§ **Provided records**:
(** * pandoc-wasm: the virtual filesystem bridge of [src/core.js]

    A shallow embedding of [createPandocInstance]'s [addFile], [convert],
    [toUint8Array] and [convertData], together with the platform
    operations they call ([TextEncoder.encode], [TextDecoder.decode] with
    [{fatal: true}], [String.prototype.endsWith]).

    Data model.
    - A JavaScript string is its sequence of UTF-16 code units, a [list Z]
      with every unit in [0, 0xFFFF].
    - A [Uint8Array] is a [list Z] with every element in [0, 0xFF].
    - A JavaScript object used as a dictionary ([files], [mediaFiles]) is a
      [gmap] from strings to values; [Map] ([fileSystem]) is a [gmap] from
      names to object references, and [Set] ([knownFiles]) is a [gset].
    - [File] objects are shared and mutated in place ([in_file.data = ...],
      the module writing through the WASI shim), so they live in a heap
      addressed by references. *)

From Stdlib Require Import ZArith List Lia Bool Ascii String.
From stdpp Require Import gmap list strings fin_maps.

Local Open Scope Z_scope.
#[local] Set Warnings "-register-all".

(** ** Strings and byte arrays *)

Abbreviation jsstring := (list Z).
Abbreviation bytes := (list Z).

(** An ASCII literal of the source as a JavaScript string. *)
Definition js (s : string) : jsstring :=
  map (fun a => Z.of_N (N_of_ascii a)) (list_ascii_of_string s).

(** [String.prototype.endsWith(searchString)] with the default end
    position: the substring of [s] that starts at
    [length s - length search] is compared with [search]. *)
Definition endsWith (s search : jsstring) : bool :=
  let start := Z.of_nat (length s) - Z.of_nat (length search) in
  if start <? 0 then false
  else bool_decide (drop (Z.to_nat start) s = search).

(** JavaScript truthiness of a string value: the empty string is falsy. *)
Definition truthy (s : jsstring) : bool :=
  match s with [] => false | _ :: _ => true end.

(** ** The encoding platform: TextEncoder and TextDecoder

    [core.js] only calls these; their behaviour is that of the WHATWG
    Encoding Standard (UTF-8 encoder and decoder, error mode fatal, the
    BOM not ignored) and of WebIDL's conversion of a string to a sequence
    of scalar values, which the definitions below follow step by step. *)

Module Encoding.

Definition is_high_surrogate (c : Z) : bool := (0xD800 <=? c) && (c <=? 0xDBFF).
Definition is_low_surrogate (c : Z) : bool := (0xDC00 <=? c) && (c <=? 0xDFFF).

(** WebIDL, "convert a string into a scalar value string": a surrogate
    pair becomes one supplementary code point, every unpaired surrogate
    becomes U+FFFD. *)
Fixpoint to_scalar_values (s : jsstring) : list Z :=
  match s with
  | [] => []
  | c :: s' =>
      if is_high_surrogate c then
        match s' with
        | [] => [0xFFFD]
        | d :: s'' =>
            if is_low_surrogate d
            then (0x10000 + Z.shiftl (Z.land c 0x3FF) 10 + Z.land d 0x3FF)
                   :: to_scalar_values s''
            else 0xFFFD :: to_scalar_values s'
        end
      else if is_low_surrogate c then 0xFFFD :: to_scalar_values s'
      else c :: to_scalar_values s'
  end.

(** UTF-8 encoder, the trailing bytes: while [count > 0], append
    [0x80 | ((cp >> (6 * (count - 1))) & 0x3F)]. *)
Fixpoint utf8_trail (cp : Z) (count : nat) : bytes :=
  match count with
  | O => []
  | S n => Z.lor 0x80 (Z.land (Z.shiftr cp (6 * Z.of_nat n)) 0x3F)
             :: utf8_trail cp n
  end.

(** UTF-8 encoder handler for one scalar value. *)
Definition utf8_encode_cp (cp : Z) : bytes :=
  if cp <=? 0x7F then [cp]
  else
    let '(count, offset) :=
      if cp <=? 0x7FF then (1%nat, 0xC0)
      else if cp <=? 0xFFFF then (2%nat, 0xE0)
      else (3%nat, 0xF0) in
    (Z.shiftr cp (6 * Z.of_nat count) + offset) :: utf8_trail cp count.

Definition utf8_encode (cps : list Z) : bytes :=
  flat_map utf8_encode_cp cps.

(** [new TextEncoder().encode(s)] *)
Definition TextEncoder_encode (s : jsstring) : bytes :=
  utf8_encode (to_scalar_values s).

(** The UTF-8 decoder's state. *)
Record decoder := {
  code_point : Z;
  bytes_seen : Z;
  bytes_needed : Z;
  lower_boundary : Z;
  upper_boundary : Z
}.

Definition decoder_init : decoder :=
  {| code_point := 0; bytes_seen := 0; bytes_needed := 0;
     lower_boundary := 0x80; upper_boundary := 0xBF |}.

Inductive handler_result :=
| Continue (d : decoder)
| CodePoint (cp : Z) (d : decoder)
| DecodeError.

Definition in_range (lo hi b : Z) : bool := (lo <=? b) && (b <=? hi).

(** The decoder's handler, given a byte (steps 3 to 10 of the standard). *)
Definition utf8_handler (d : decoder) (byte : Z) : handler_result :=
  if bytes_needed d =? 0 then
    if in_range 0x00 0x7F byte then CodePoint byte d
    else if in_range 0xC2 0xDF byte then
      Continue {| code_point := Z.land byte 0x1F; bytes_seen := bytes_seen d;
                  bytes_needed := 1;
                  lower_boundary := lower_boundary d;
                  upper_boundary := upper_boundary d |}
    else if in_range 0xE0 0xEF byte then
      Continue {| code_point := Z.land byte 0xF; bytes_seen := bytes_seen d;
                  bytes_needed := 2;
                  lower_boundary := if byte =? 0xE0 then 0xA0 else lower_boundary d;
                  upper_boundary := if byte =? 0xED then 0x9F else upper_boundary d |}
    else if in_range 0xF0 0xF4 byte then
      Continue {| code_point := Z.land byte 0x7; bytes_seen := bytes_seen d;
                  bytes_needed := 3;
                  lower_boundary := if byte =? 0xF0 then 0x90 else lower_boundary d;
                  upper_boundary := if byte =? 0xF4 then 0x8F else upper_boundary d |}
    else DecodeError
  else if negb (in_range (lower_boundary d) (upper_boundary d) byte) then DecodeError
  else
    let cp := Z.lor (Z.shiftl (code_point d) 6) (Z.land byte 0x3F) in
    let seen := bytes_seen d + 1 in
    if negb (seen =? bytes_needed d) then
      Continue {| code_point := cp; bytes_seen := seen;
                  bytes_needed := bytes_needed d;
                  lower_boundary := 0x80; upper_boundary := 0xBF |}
    else
      CodePoint cp {| code_point := 0; bytes_seen := 0; bytes_needed := 0;
                      lower_boundary := 0x80; upper_boundary := 0xBF |}.

(** Running the decoder over the whole input in error mode fatal: [None]
    is the [TypeError]; end of input inside a sequence ([bytes_needed]
    not 0) is an error too. *)
Fixpoint utf8_run (d : decoder) (input : bytes) : option (list Z) :=
  match input with
  | [] => if bytes_needed d =? 0 then Some [] else None
  | b :: rest =>
      match utf8_handler d b with
      | Continue d' => utf8_run d' rest
      | CodePoint cp d' => cons cp <$> utf8_run d' rest
      | DecodeError => None
      end
  end.

Definition utf8_decode (input : bytes) : option (list Z) :=
  utf8_run decoder_init input.

(** The decoder was made without [ignoreBOM]: a leading U+FEFF of the
    output is dropped. *)
Definition strip_bom (cps : list Z) : list Z :=
  match cps with
  | cp :: rest => if cp =? 0xFEFF then rest else cps
  | [] => []
  end.

(** A code point as UTF-16 code units. *)
Definition code_units (cp : Z) : jsstring :=
  if cp <=? 0xFFFF then [cp]
  else [ (cp - 0x10000) / 0x400 + 0xD800; (cp - 0x10000) mod 0x400 + 0xDC00 ].

Definition to_jsstring (cps : list Z) : jsstring := flat_map code_units cps.

(** [new TextDecoder("utf-8", {fatal: true}).decode(data)]; [None] is the
    thrown [TypeError]. *)
Definition TextDecoder_decode (data : bytes) : option jsstring :=
  (fun cps => to_jsstring (strip_bom cps)) <$> utf8_decode data.

(** [String.prototype.isWellFormed]: no unpaired surrogate. *)
Fixpoint isWellFormed (s : jsstring) : bool :=
  match s with
  | [] => true
  | c :: s' =>
      if is_high_surrogate c then
        match s' with
        | [] => false
        | d :: s'' => is_low_surrogate d && isWellFormed s''
        end
      else negb (is_low_surrogate c) && isWellFormed s'
  end.

(** Every element is a 16-bit code unit. *)
Definition code_unit_string (s : jsstring) : Prop :=
  Forall (fun c => 0 <= c <= 0xFFFF) s.

(** Every element is an octet. *)
Definition octets (b : bytes) : Prop :=
  Forall (fun x => 0 <= x <= 0xFF) b.

(** A Unicode scalar value: a code point that is not a surrogate. *)
Definition scalar_value (cp : Z) : Prop :=
  0 <= cp <= 0x10FFFF ∧ ¬ (0xD800 <= cp <= 0xDFFF).

(** A valid UTF-8 sequence, in the specification's sense: the encoding
    of some sequence of scalar values. *)
Definition valid_utf8 (data : bytes) : Prop :=
  ∃ cps, Forall scalar_value cps ∧ data = utf8_encode cps.

End Encoding.

(** ** Values, errors and the heap of File objects *)

(** A [Blob]: its bytes and its [type]. *)
Record Blob := { blob_data : bytes; blob_type : jsstring }.

(** [new Blob([data])]; [new Blob()] is [new_Blob []]. *)
Definition new_Blob (data : bytes) : Blob :=
  {| blob_data := data; blob_type := [] |}.

(** The values a caller can put in [files]: a string, a [Blob], or
    anything else. Of another value the code only ever touches its
    [arrayBuffer] method, so [VOther] records whether the value has one
    and the bytes of the buffer it resolves to (a fetch [Response] has
    one; a number, [null] or a [Uint8Array] has none). *)
Inductive jsvalue :=
| VString (s : jsstring)
| VBlob (b : Blob)
| VOther (arrayBuffer : option bytes).

Inductive JsError :=
| TypeError
| Error (message : string)
| RuntimeError.

(** The completion of a call: a value, or a thrown exception. *)
Inductive completion (A : Type) :=
| Return (a : A)
| Throw (e : JsError).
Arguments Return {A} a.
Arguments Throw {A} e.

#[global] Instance completion_ret : MRet completion := @Return.
#[global] Instance completion_bind : MBind completion :=
  fun A B f c => match c with Return a => f a | Throw e => Throw e end.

§ **What needs to be done**:
Could you show every line of the listing that holds the string "only"?

§ **Response below**:
    [core.js] only calls these; their behaviour is that of the WHATWG
    anything else. Of another value the code only ever touches its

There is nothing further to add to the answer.